EXCERPTED DATA —
(** C16: The dispatch loop never runs ahead of the model.  Let [e] be the version
    it asks for.  As long as the polls show a smaller one, the round only polls: it
    sends nothing and changes nothing itself.  At the first poll that shows [e] (at
    once when a version as new was seen before) it sends its requests, from the state
    of that moment; then the requests dispatched before are fewer than those of the
    buffers up to the model version plus the effective staleness, and the counter
    grows by those sent.  Others may do anything at its awaits but change its
    counters, take a version back or break the request tracker. *)
Theorem dispatch_throttle_bound (cfg : AgentConfig) (env : Aw → World → World) (polls : nat) (rows : list Row) (w : World) :
  (∀ k w, dispatch (al (env k w)) = dispatch (al w)) →
  (∀ k w, ps_model_version (pm w) ≤ ps_model_version (pm (env k w))) →
  (∀ k w, tracker_ok (tracker (pm w)) → tracker_ok (tracker (pm (env k w)))) →
  0 < dispatch_buffer_size cfg → 0 < c_num_workers cfg → tracker_ok (tracker (pm w)) →
  curr_ps_version_tag (dispatch (al w)) ≤ ps_model_version (pm w) →
  let d := dispatch (al w) in
  let ahead := Z.min (c_staleness cfg) (c_max_dispatch_ahead cfg) in
  let seen n := ps_model_version (pm (polled env n w)) in
  ∃ e, get_expected_ps_version cfg d = inr e ∧
    ((∃ n w1 w', (if bool_decide (curr_ps_version_tag d < e)
                  then (0 < n ≤ polls)%nat ∧ e ≤ seen n ∧ (∀ i, (0 < i < n)%nat → seen i < e) ∧ w1 = tagged e (polled env n w)
                  else w1 = w) ∧
        train_dispatch_round cfg env polls (Some rows) w = Ret true w' ∧ send_round cfg env rows w1 = Ret tt w' ∧
        request_counter d < (ps_model_version (pm w1) - initial_ps_version d + ahead + 1) * dispatch_buffer_size cfg ∧
        request_counter (dispatch (al w')) = request_counter d + Z.of_nat (length rows) ∧
        curr_ps_version_tag (dispatch (al w')) ≤ ps_model_version (pm w')) ∨
     (curr_ps_version_tag d < e ∧ (∀ i, (0 < i ≤ polls)%nat → seen i < e) ∧
        train_dispatch_round cfg env polls (Some rows) w = Ret false (polled env polls w))).
Proof.
  intros He1 He2 He3 Hbs Hn Ht Hc d ahead seen.
  destruct (get_expected_ps_version cfg d) as [|e] eqn:Ee; [unfold get_expected_ps_version in Ee; rewrite bool_decide_false in Ee by lia; done|].
  exists e. split; [done|].
  assert (∀ n, dispatch (al (polled env n w)) = d ∧ ps_model_version (pm w) ≤ seen n ∧ tracker_ok (tracker (pm (polled env n w)))) as Hpoll.
  { unfold seen. induction n as [|n (I1 & I2 & I3)]; [split_and!; [done|simpl; lia|done]|]. unfold polled in *. simpl.
    rewrite He1. split_and!; [done| |by apply He3]. specialize (He2 AwPoll (Nat.iter n (env AwPoll) w)). lia. }
  assert (∀ w1, tracker_ok (tracker (pm w1)) → request_counter (dispatch (al w1)) = request_counter d → e ≤ ps_model_version (pm w1) →
    curr_ps_version_tag (dispatch (al w1)) ≤ ps_model_version (pm w1) →
    ∃ w', send_round cfg env rows w1 = Ret tt w' ∧ (send_round cfg env rows ;; mret true) w1 = Ret true w' ∧
      request_counter d < (ps_model_version (pm w1) - initial_ps_version d + ahead + 1) * dispatch_buffer_size cfg ∧
      request_counter (dispatch (al w')) = request_counter d + Z.of_nat (length rows) ∧
      curr_ps_version_tag (dispatch (al w')) ≤ ps_model_version (pm w')) as Hsend.
  { intros w1 Ht1 Hr1 Hv1 Hc1. destruct (inner_dispatch_run cfg env He1 He2 He3 (with_version_tag (-1) rows) false w1 Hn Ht1) as (w2 & i & E2 & Hd2 & _ & Hv2).
    assert (send_round cfg env rows w1 = Ret tt (set_al (with_dispatch (with_counter (request_counter (dispatch (al w2)) + Z.of_nat (length rows)) (dispatch (al w2))) (al w2)) w2)) as E.
    { unfold send_round. by rewrite (run_bind _ _ _ _ _ E2). }
    eexists. split; [exact E|]. split; [by rewrite (run_bind _ _ _ _ _ E)|]. split; [by apply (expected_bound cfg d _ e)|]. simpl. rewrite Hd2. simpl. split; lia. }
  unfold train_dispatch_round. mrun. fold d. rewrite (run_of_res _ e) by done. unfold catch_up. rewrite run_assoc. mrun. fold d.
  case_bool_decide as Hlt.
  - destruct (poll_exact env polls e w) as [(n & Hnp & He & Hf & E)|[Hf E]]; [left|right].
    + destruct (Hpoll n) as (P1 & P2 & P3). destruct (Hsend (tagged e (polled env n w))) as (w' & E1 & E1' & Hb & Hr & Hc'); [done|simpl; by rewrite P1|done|done|].
      exists n, (tagged e (polled env n w)), w'. split_and!; [lia|lia|done|exact Hf|done| |done|done|done|done].
      rewrite !run_assoc, (run_bind _ _ _ _ _ E). unfold send_round in E1'. rewrite run_assoc in E1'. exact E1'.
    + split_and!; [done|done|]. rewrite !run_assoc, (run_bind _ _ _ _ _ E). done.
  - left. destruct (Hsend w) as (w' & E1 & E1' & Hb & Hr & Hc'); [done|done|unfold d in Hlt; lia|done|]. exists 0%nat, w, w'. split_and!; try done.
    unfold send_round in E1'. rewrite run_assoc in E1'. exact E1'.
Qed.

(** ** The failure of a group *)

Section failure.
Context `{SetOrder} (cfg : AgentConfig) (env : Aw → World → World).

(** The record of failed groups and the breaker only change under the lock. *)
Definition guarded (a : AgentLoop) := failed_train_group_ids a.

YOUR OBJECTIVE — Run a filter over the data above and keep each line that contains the word "before".

ANSWER —
    once when a version as new was seen before) it sends its requests, from the state
    of that moment; then the requests dispatched before are fewer than those of the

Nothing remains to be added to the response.